In [None]:
import pandas as pd
import numpy as np
import re
import seaborn as sns
import matplotlib.pyplot as plt
from matplotlib import style
style.use('ggplot')
from textblob import TextBlob
from nltk.tokenize import word_tokenize
from nltk.stem import PorterStemmer
from nltk.corpus import stopwords
stop_words = set(stopwords.words('english'))
from wordcloud import WordCloud
from sklearn.feature_extraction.text import CountVectorizer
from sklearn.model_selection import train_test_split
from sklearn.linear_model import LogisticRegression
from sklearn.metrics import accuracy_score, classification_report, confusion_matrix, ConfusionMatrixDisplay

In [None]:
df = pd.read_csv("tweets.csv", encoding="ISO-8859-1")
df.head()

In [None]:
df.info


In [None]:
df = df.dropna(subset=['text'])
df['text'].fillna('Unknown', inplace=True)

In [None]:
df.isnull().sum()

In [None]:
df.columns

In [None]:
text_df = df.drop(['Unnamed: 0',  'favorited', 'favoriteCount', 'replyToSN',
       'created', 'truncated', 'replyToSID', 'id', 'replyToUID',
       'statusSource', 'screenName', 'retweetCount', 'isRetweet', 'retweeted',
       'longitude', 'latitude'], axis=1)
text_df.head()

In [None]:
print(text_df['text'].iloc[0],'\n')
print(text_df['text'].iloc[1],'\n')
print(text_df['text'].iloc[2],'\n')
print(text_df['text'].iloc[3],'\n')
print(text_df['text'].iloc[4],'\n')

In [None]:
import re

def preprocess_tweet(sen):
    '''Cleans sentence data, handling NaN, and removing extra whitespaces.'''
    
    # Check for NaN values
    if pd.isna(sen):
        return ""

    # Convert to lowercase
    sentence = sen.lower()
    sentence = re.sub(r"https\S+|www\S+https\S+", '',sentence, flags=re.MULTILINE)
    sentence = re.sub(r'\@w+|\#','',sentence)
    sentence = re.sub(r'[^\w\s]','',sentence)
    # Remove RT
    sentence = re.sub(r'^rt\s+', '', sentence)

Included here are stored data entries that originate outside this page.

Lemma wait_ends_ok w env s : waiting required n w s → ps_waits s = [] → express_takes w env →
  ∃ s', wait_ends w env s = Ok s' ∧ goes_on required n s'.
Proof using Type*.
  intros Hw Hn Hx. destruct w; [|by apply prepared_ok| | |by apply signed_ok].
  - simpl. unfold s_s3_meta_request_prepare_request_task. destruct (_ && _); [by eapply fails_alone|]. eexists. split; [done|].
    pose proof (wt_context _ _ _ _ Hw) as Hc. by eapply starts_waiting.
  - pose proof (wt_context _ _ _ _ Hw) as Hc. apply bool_decide_eq_true in Hc. pose proof (wt_required _ _ _ _ Hw eq_refl) as Hr. simpl.
    unfold s_get_original_credentials_callback. destruct (pe_error env) as [e|] eqn:He; [by eapply fails_with_context|].
    rewrite bool_decide_eq_true_2 by done. simpl. rewrite (Hx eq_refl He). eexists. split; [done|].
    eapply (starts_waiting WaitExpress); [by apply (waiting_change WaitCredentials)|done..].
  - pose proof (wt_context _ _ _ _ Hw) as Hc. apply bool_decide_eq_true in Hc. simpl.
    unfold s_get_s3express_credentials_callback. destruct (pe_error env) as [e|]; [by eapply fails_with_context|].
    destruct (sign_ok env s WaitExpress Hw Hn eq_refl) as (s' & -> & Hctx & Hg). cbn [mbind res_bind].
    unfold s_aws_get_s3express_credentials_user_data_destroy. rewrite bool_decide_eq_true_2 by congruence. by eexists.
Qed.
(** * build_ios_lib.py: the iOS build driver of the Avro C library

    A shallow embedding of [build_ios_lib.py] and the properties of its
    build and merge steps.  The script is orchestration code: it creates
    directories, sets one environment variable, runs external tools and
    prints progress.  It is modelled as a computation in a small
    state-and-exception monad that logs every line it prints and every call
    it makes to the operating system, together with the answer it got.
    What the operating system answers (which directories can be created,
    what a glob matches, how a tool exits) is not decided by the script: it
    is supplied by a [Host].  The general theorems are proved for all
    hosts; a small simulated host at the end of the definitions gives the
    concrete runs. *)

From Stdlib Require Import ZArith String Ascii List.
From stdpp Require Import base tactics option list strings gmap.

Local Open Scope Z_scope.

(** ** [os.path] on POSIX: the string functions the script uses *)

Module os_path.

Definition sep : ascii := "/"%char.

Definition startswith_sep (s : string) : bool :=
  match s with
  | String c _ => bool_decide (c = sep)
  | EmptyString => false
  end.

Fixpoint endswith_sep (s : string) : bool :=
  match s with
  | EmptyString => false
  | String c EmptyString => bool_decide (c = sep)
  | String _ s' => endswith_sep s'
  end.

(** One round of the loop of [posixpath.join]: an absolute component resets
    the path, otherwise it is appended after exactly one separator. *)
Definition join2 (path b : string) : string :=
  if startswith_sep b then b
  else if bool_decide (path = "") || endswith_sep path then path +:+ b
  else path +:+ "/" +:+ b.

(** [os.path.join(a, *p)] *)
Definition join (a : string) (p : list string) : string :=
  fold_left join2 p a.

    # Remove special characters, URLs, and usernames
    sentence = re.sub(r"(@[A-Za-z0-9]+)|([^0-9A-Za-z \t])|(\w+:\/\/\S+)", " ", sentence)

    # Remove single characters
    sentence = re.sub(r"\s+[a-zA-Z]\s+", ' ', sentence)

    # Remove multiple spaces
    sentence = re.sub(r'\s+', ' ', sentence)

    # Strip leading and trailing whitespace
    sentence = sentence.strip()
    sentence_tokens = word_tokenize(sentence)
    filtered_text = [w for w in sentence_tokens if not w in stop_words]
    return " ".join(filtered_text)
   

In [None]:
cleaned_tweets = []

for tweet in text_df['text']:
  cleaned_tweet = preprocess_tweet(tweet)
  cleaned_tweets.append(cleaned_tweet)

In [None]:
stemmer = PorterStemmer()
def stemming(data):
    text = [stemmer.stem(word) for word in data]
    return data

In [None]:
text_df['cleaned'] = pd.DataFrame(cleaned_tweets)
text_df.head(5)

In [None]:
text_df['cleaned'].fillna('', inplace=True)

In [None]:
text_df['cleaned'] = text_df['cleaned'].apply(lambda x: stemming(x))

In [None]:
import nltk
nltk.download('vader_lexicon')

In [None]:
import pandas as pd

from nltk.sentiment.vader import SentimentIntensityAnalyzer
from textblob import TextBlob

# Assuming you have a DataFrame called text_df with a 'cleaned' column
# Convert the 'cleaned' column to strings
text_df['cleaned'] = text_df['cleaned'].astype(str)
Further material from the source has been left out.